= What to work on =
Look below for the line that has "connection its session". Set down the lines from there through the line that has "(** The next", exactly as written.

(Saved data entries)
(** A batch runs its statements once for every attempt that gets so far, outside any
    transaction, and then tells its owner once. *)
Lemma batch_called_back_once pre a post :
  callbacks h0 !! c = None -> forallb (fun y => negb (ends y)) pre = true -> ends a = true ->
  life (addBatchTask true true true true data) (pre ++ a :: post) h0 =
    Ret (true, mk_heap (callbacks h0) (results h0) (c + 1),
         replicate (reached (pre ++ [a])) (Translate c data) ++ [Method c NoResult data (completes a)]).
Proof.
  intros Hc Hpre Ha.
  destruct (wp_run (life (addBatchTask true true true true data) (pre ++ a :: post)) (fun b h o => b = true /\
    h = mk_heap (callbacks h0) (results h0) (c + 1) /\
    o = replicate (reached (pre ++ [a])) (Translate c data) ++ [Method c NoResult data (completes a)]) h0)
    as (b & h & o & Hr & -> & -> & ->); [|done].
  unfold life, addBatchTask, new_callback. cbn. wp_steps. cbn [app].
  eapply wp_mono.
  { apply (task_work_wp batch_held) with (n := O) (tr := []); [|intros; by apply batch_perform| |done|done].
    - intros n t h tr s []. by constructor.
    - by constructor. }
  intros [t' b] h2 o2 ([(Hcb & Hs & Hd) Ho ->] & Hb & Hst). cbn [fst snd app] in *. subst b o2. wp_steps.
  unfold call_back, releaseTask, execute, get_callback, delete_callback. rewrite Hs, Hcb, Hd. cbn. wp_steps. cbn.
  rewrite lookup_insert_eq. wp_steps. cbn. wp_steps. cbn. rewrite lookup_insert_eq. wp_steps. cbn.
  rewrite delete_insert_id by done. unfold done. rewrite Hst. unfold final_state. by destruct (completes a).
Qed.

End batches.

(** A batch interrupted by a lost connection carries out its statements again. *)
Example batch_runs_twice :
  life (addBatchTask true true true true 7) [Throws true (BadQuery 2006); Completes] empty_heap =
    Ret (true, mk_heap ∅ ∅ 1, [Translate 0 7; Translate 0 7; Method 0 NoResult 7 true]).
Proof. reflexivity. Qed.

(** *** What is not answered *)

(** A foreign exception at every attempt keeps the worker on the task for ever. *)
Lemma query_never_ends use data h l :
  sound h -> forallb (fun x => negb (ends x)) l = true ->
  exists h', life (add_query use data) l h = Ret (false, h', []) /\ callbacks h' !! fresh h <> None.
Proof.
  intros Hh Hl. destruct (add_query_run use data h Hh) as (t & h1 & Hadd & Hc0 & Hq).
  pose proof (task_work_unfinished (query_held h (fresh h) (mk_cb (query_class use) true true false) data (query_store use))
    ltac:(intros; by apply query_state) ltac:(intros; apply query_perform; [destruct use; auto|done])
    0 t h1 [] l Hq Hl) as Hw.
  destruct (wp_run _ _ _ Hw) as ([t' b] & h2 & o & Hr & Hq2 & Hb). cbn [fst snd app] in *. subst b.
  exists h2. unfold life, mbind'. rewrite Hadd, Hr. cbn. rewrite (q_trace _ _ _ _ _ _ _ _ _ Hq2).
  rewrite (q_callbacks _ _ _ _ _ _ _ _ _ Hq2), lookup_insert_eq. by split.
Qed.

(** Without parameters of its own, as every query of the servers is made, the task
    copies an object that is gone. *)
Lemma default_parameters_dangle (use : bool) data h :
  exists why, (if use then addUQueryTask true true true false data else addSQueryTask true true true false data) h = UB why.
Proof. by destruct use; exists "arg (*q): the local DBQParms is destroyed"%string. Qed.

(** A task with a type of neither kind is deleted without a word to its owner. *)
Lemma unknown_type_silent t h :
  4 <= store t -> wp (call_back t) (fun _ h' o => o = ([] : list effect) /\ h' = h) h.
Proof.
  intros Ht. unfold call_back, _STORE_QUERY_, _USE_QUERY_, _TRANCE_QUERY, _BATCH_QUERY_.
  repeat match goal with |- context [store t =? ?k] => destruct (Z.eqb_spec (store t) k); [lia|] end. cbn. by wp_steps.
Qed.

(** *** [getString] *)

(** A value shorter than the limit is copied with its terminator. *)
Lemma getString_short buf str len :
  Z.of_nat (length str) < len -> (length str < length buf)%nat ->
  getString buf str len = Ret (str ++ [0] ++ drop (S (length str)) buf).
Proof.
  intros Hl Hb. unfold getString. rewrite (proj2 (Z.ltb_lt _ len)) by lia.
  rewrite (proj2 (Z.ltb_ge (Z.of_nat (length buf)) _)) by lia. rewrite (proj2 (Z.leb_gt _ _)) by lia. cbn [orb].
  f_equal. rewrite Nat2Z.id, take_ge by done. unfold blit. cbn. rewrite take_0, app_nil_l.
  rewrite insert_app_r_alt by lia. rewrite Nat.sub_diag. f_equal.
  destruct (drop (length str) buf) as [|b rest] eqn:Hd.
  - apply (f_equal length) in Hd. rewrite length_drop in Hd. cbn in Hd. lia.
  - cbn. f_equal. by rewrite <- Nat.add_1_r, <- drop_drop, Hd.
Qed.

(** A longer one is cut and its terminator is written past the limit: outside the
    buffer, where the buffer has that size. *)
Lemma getString_overflows buf str :
  (length buf <= length str)%nat ->
  getString buf str (Z.of_nat (length buf)) = UB "getString: past the buffer".
Proof.
  intros Hl. unfold getString. rewrite (proj2 (Z.leb_le (Z.of_nat (length buf)) (Z.of_nat (length str)))) by lia.
  by rewrite orb_true_r.
Qed.
(* ===== verification/Receive.v ===== *)
(** The way of a received message from a session to its handler:
    [common/tcpserver.cpp] ([push_message], [_real_run]),
    [common/tcpsession.cpp] ([push_message]), [common/call_back.cpp] ([poll]) and
    [common/tcpclient.cpp] ([run], [run_no_wait], [push_message]).

    Network threads queue messages and call-backs while the main thread takes its
    turn: it offers the pooled sessions to the acceptor, runs the call-backs
    queued before it, swaps the message queues and hands out one of them.  A turn
    is cut into the steps between which a network thread can act ([event]); the
    uncut turn is [_real_run].  Session objects are used again for later
    connections ([TcpServer]), so a message is queued with the number of the
    connection its session was serving ([conns]), which the code does not have. *)

From S2P Require Import Prelude MessageInterface TcpSession TcpServer DoubleQueue TcpClient.
From stdpp Require Import prelude gmap strings list relations.
#[local] Open Scope Z_scope.

Module Receive.
Import Message TcpSession TcpServer.

(** [message_t] with [from], and the connection it came on. *)
Record recv : Type := mk_recv { from : Z; conn : Z; body : message_t }.

(** What [add_cb] queues for a session: [&tcp_session::on_accept] and
    [&tcp_session::on_close]. *)
Inductive call_back : Type :=
| OnAccept (p : Z)
| OnClose (p : Z).

Definition target (c : call_back) : Z := match c with OnAccept p | OnClose p => p end.
(** [execute] up to the compression. *)
Definition execute (t : compress_send_task) : Pool stage_t :=
  x <- get_session (session t) ;;
  mret' (if is_valid x then Compressing (buffer_of x (thread_index t)) else Executed None).

(** [session->_send_message (result)] on the worker's thread. *)
Definition _send_message (p : Z) (m : message_t) : Pool unit :=
  x <- get_session p ;;
  match TcpSession._send_message m x with
  | UB why => mub why
  | Ret (_, x', o) =>
      mmodify (fun s => set_sessions s (<[p := x']> (sessions s))) ;;;
      mfor o (fun e => memit (OfSession p e))
  end.

(** [end]: [result] is not initialised when the session was not valid before. *)
Definition end_task (t : compress_send_task) (result : option message_t) : Pool unit :=
  x <- get_session (session t) ;;
  if is_valid x && m_isconnected x then
    match result with
    | None => mub "compress_send_task: uninitialised result"
    | Some m => _send_message (session t) m
    end
  else mret' tt.

(** *** [task_thread::run] *)

Definition put_thread (i : Z) (w : task_thread) : Pool unit :=
  mmodify (fun s => set_threads s (match m_threads s with Some th => Some (<[i := w]> th) | None => None end)).

(** The next step of thread [i], in state [w]. *)
Definition work (i : Z) (w : task_thread) : Pool unit :=
  let q := tasks w in
  match DoubleQueue.proc q with
  | None =>
      if m_exit w then put_thread i (mk_thread q (stage w) (m_exit w) true)
      else
        match DoubleQueue.swap (DoubleQueue.qs q) with
        | None => mret' tt
        | Some (j, q') =>
            put_thread i (set_tasks w (DoubleQueue.mk_sys q' (Some j) (DoubleQueue.ran q) (DoubleQueue.pushed q)))
        end
  | Some j =>
      match DoubleQueue.get (DoubleQueue.qs q) j with
      | [] => put_thread i (set_tasks w (DoubleQueue.mk_sys (DoubleQueue.qs q) None (DoubleQueue.ran q) (DoubleQueue.pushed q)))
      | t :: rest =>
          match stage w with
          | Waiting => st <- execute t ;; put_thread i (set_stage w st)
          | Compressing _ =>
              put_thread i (set_stage w (Executed (Some (_compress_message cs junk (data t)))))
          | Executed result =>
              end_task t result ;;;
              memit (Ended t) ;;;
              put_thread i (mk_thread
                (DoubleQueue.mk_sys (DoubleQueue.set (DoubleQueue.qs q) j rest) (Some j) (DoubleQueue.ran q ++ [t])
                   (DoubleQueue.pushed q)) Waiting (m_exit w) (exited w))
          end
      end
  end.

(** *** [tcp_session::send_message] with its task pushed *)

Definition deliver (p : Z) (e : TcpSession.effect) : Pool unit :=
  match e with
  | PushTask payload ti => push_task (mk_task payload p ti)
  | _ => memit (OfSession p e)
  end.

Definition send_message (p : Z) (payload : option (list Z)) : Pool unit :=
  x <- get_session p ;;
  match TcpSession.send_message cs junk payload x with
  | UB why => mub why
  | Ret (_, x', o) =>
      mmodify (fun s => set_sessions s (<[p := x']> (sessions s))) ;;;
      mfor o (deliver p)
  end.

(** *** Everything that happens *)

Inductive event : Type :=
| Startup (thread_count : Z)
| Shutdown
| Join
| Send (p : Z) (payload : option (list Z))
| Work (i : Z)
| Network (p : Z) (x : tcp_session).

Definition the_thread (s : pool) (i : Z) : option task_thread :=
  match m_threads s with Some th => th !! i | None => None end.

Definition running (s : pool) : bool := match m_threads s, joining s with Some _, None => true | _, _ => false end.

(** The main thread starts the pool, sends and shuts it down, and does nothing
    else while it joins; the other events are other threads'. *)
Definition enabled (e : event) (s : pool) : bool :=
  match e with
  | Startup _ => match m_threads s, joining s with None, None => true | _, _ => false end
  | Shutdown => match joining s with None => true | Some _ => false end
  | Join => match joining s with None => false | Some _ => true end
  | Send p _ => match joining s, sessions s !! p with None, Some _ => true | _, _ => false end
  | Work i => match the_thread s i with Some w => negb (exited w) | None => false end
  | Network p _ => match sessions s !! p with Some _ => true | None => false end
  end.

Definition handle (e : event) : Pool unit :=
  match e with
  | Startup n => startup n
  | Shutdown => shutdown
  | Join => join_step
  | Send p payload => send_message p payload
  | Work i =>
      s <- mget ;;
      match the_thread s i with Some w => work i w | None => mret' tt end
  | Network p x => mmodify (fun s => set_sessions s (<[p := x]> (sessions s)))
  end.

Definition run (allowed : event -> pool -> bool) (l : list event) : Pool unit :=
  mfor l (fun e => s <- mget ;; if allowed e s then handle e else mret' tt).

End codec.

(** The task at the front of the queue thread [w] empties. *)
Definition at_work (w : task_thread) : option compress_send_task :=
  match DoubleQueue.proc (tasks w) with
  | Some j => head (DoubleQueue.get (DoubleQueue.qs (tasks w)) j)
  | None => None
  end.

(** Thread [w] has found session [p] not valid and has not ended the task. *)
Definition skipped (p : Z) (w : task_thread) : bool :=
  match at_work w, stage w with
  | Some t, Executed None => session t =? p
  | _, _ => false
  end.

(** The server of session [x] has threads to choose from by number. *)
Definition can_choose (x : tcp_session) : bool :=
  match m_father x with
  | Some f => negb (is_thread_task_transfer_id_mode f && (get_task_thread_count f =? 0))
  | None => true
  end.

(** No session becomes valid between the two looks a worker takes at it, and none
    sends without threads. *)
Definition in_time (e : event) (s : pool) : bool :=
  enabled e s &&
  match e with
  | Network p x =>
      negb (is_valid x) ||
      match m_threads s with
      | Some th => forallb (fun kv => negb (skipped p kv.2)) (map_to_list th)
      | None => true
      end
  | Send p _ =>
      match m_threads s, sessions s !! p with Some _, Some x => can_choose x | _, _ => false end
  | _ => true
  end.

End TaskPool.
Import Message TcpSession TaskPool.

(** ** What sending does to the sessions *)

Lemma session_send_run m x :
  exists x' o, TcpSession._send_message m x = Ret (tt, x', o) /\ is_valid x' = is_valid x.
Proof.
  unfold TcpSession._send_message, mbind', mget. destruct (m_isconnected x); cbn; [|by eauto].
  match goal with |- context [if ?b then _ else _] => destruct b end; cbn; eauto.
Qed.

Lemma session_send_message_run cs junk payload x :
  can_choose x = true ->
  exists x' o, TcpSession.send_message cs junk payload x = Ret (tt, x', o) /\ is_valid x' = is_valid x.
Proof.
  unfold can_choose. intros Hc. unfold TcpSession.send_message. destruct payload as [d|].
  - unfold mbind', mget. cbn beta iota zeta.
    match goal with |- context [if ?b then mret' tt else _] => destruct b end; [by do 2 eexists|].
    destruct (m_father x) as [f|]; [destruct (m_iscompress x);
      [destruct (is_thread_task_transfer_id_mode f), (get_task_thread_count f =? 0); try done; by do 2 eexists|]|];
      match goal with |- context [TcpSession._send_message ?m x] =>
        destruct (session_send_run m x) as (x' & o & -> & Hv) end; eauto.
  - by do 2 eexists.
Qed.

(** ** The invariant *)

(** Thread [i]: its queue is in order, all its tasks are its own, a task is at the
    front while one is being run, and one that was skipped belongs to a session
    that is still not valid. *)
Record thread_ok (ss : gmap Z tcp_session) (i : Z) (w : task_thread) : Prop := {
  t_queue : DoubleQueue.ok (tasks w);
  t_mine : forall t, t ∈ DoubleQueue.pushed (tasks w) -> thread_index t = i /\ is_Some (ss !! session t);
  t_stage : stage w <> Waiting -> is_Some (at_work w);
  t_buffer : forall b, stage w = Compressing b -> b = ThreadBuffer i \/ b = StaticBuffer;
  t_skipped : forall p x, skipped p w = true -> ss !! p = Some x -> is_valid x = false
}.

Record pool_ok (s : pool) : Prop := {
  p_threads : forall th i, m_threads s = Some th -> is_Some (th !! i) <-> 0 <= i < m_thread_count s;
  p_each : forall th i w, m_threads s = Some th -> th !! i = Some w -> thread_ok (sessions s) i w;
  p_joining : forall l i, joining s = Some l -> i ∈ l -> 0 <= i < m_thread_count s
}.

Lemma elem_of_indices n i : i ∈ indices n <-> 0 <= i < n.
Proof.
  unfold indices. rewrite list_elem_of_fmap. split.
  - intros (k & -> & Hk%elem_of_seq). lia.
  - intros Hi. exists (Z.to_nat i). rewrite elem_of_seq. lia.
Qed.

(** The sessions change; none that a worker has skipped becomes valid. *)
Lemma thread_ok_sessions ss ss' i w :
  (forall p, is_Some (ss !! p) -> is_Some (ss' !! p)) ->
  (forall p x', ss' !! p = Some x' -> is_valid x' = true ->
     skipped p w = false \/ exists x, ss !! p = Some x /\ is_valid x = true) ->
  thread_ok ss i w -> thread_ok ss' i w.
Proof.
  intros Hd Hv []. constructor; auto.
  - intros t Ht. destruct (t_mine0 t Ht). auto.
  - intros p x Hs Hx. destruct (is_valid x) eqn:Hvx; [|done].
    destruct (Hv p x Hx Hvx) as [Hf|(y & Hy & Hvy)]; [congruence|].
    specialize (t_skipped0 p y Hs Hy). congruence.
Qed.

= Answer section =
    connection its session was serving ([conns]), which the code does not have. *)

From S2P Require Import Prelude MessageInterface TcpSession TcpServer DoubleQueue TcpClient.
From stdpp Require Import prelude gmap strings list relations.
#[local] Open Scope Z_scope.

Module Receive.
Import Message TcpSession TcpServer.

(** [message_t] with [from], and the connection it came on. *)
Record recv : Type := mk_recv { from : Z; conn : Z; body : message_t }.

(** What [add_cb] queues for a session: [&tcp_session::on_accept] and
    [&tcp_session::on_close]. *)
Inductive call_back : Type :=
| OnAccept (p : Z)
| OnClose (p : Z).

Definition target (c : call_back) : Z := match c with OnAccept p | OnClose p => p end.
(** [execute] up to the compression. *)
Definition execute (t : compress_send_task) : Pool stage_t :=
  x <- get_session (session t) ;;
  mret' (if is_valid x then Compressing (buffer_of x (thread_index t)) else Executed None).

(** [session->_send_message (result)] on the worker's thread. *)
Definition _send_message (p : Z) (m : message_t) : Pool unit :=
  x <- get_session p ;;
  match TcpSession._send_message m x with
  | UB why => mub why
  | Ret (_, x', o) =>
      mmodify (fun s => set_sessions s (<[p := x']> (sessions s))) ;;;
      mfor o (fun e => memit (OfSession p e))
  end.

(** [end]: [result] is not initialised when the session was not valid before. *)
Definition end_task (t : compress_send_task) (result : option message_t) : Pool unit :=
  x <- get_session (session t) ;;
  if is_valid x && m_isconnected x then
    match result with
    | None => mub "compress_send_task: uninitialised result"
    | Some m => _send_message (session t) m
    end
  else mret' tt.

(** *** [task_thread::run] *)

Definition put_thread (i : Z) (w : task_thread) : Pool unit :=
  mmodify (fun s => set_threads s (match m_threads s with Some th => Some (<[i := w]> th) | None => None end)).

(** The next step of thread [i], in state [w]. *)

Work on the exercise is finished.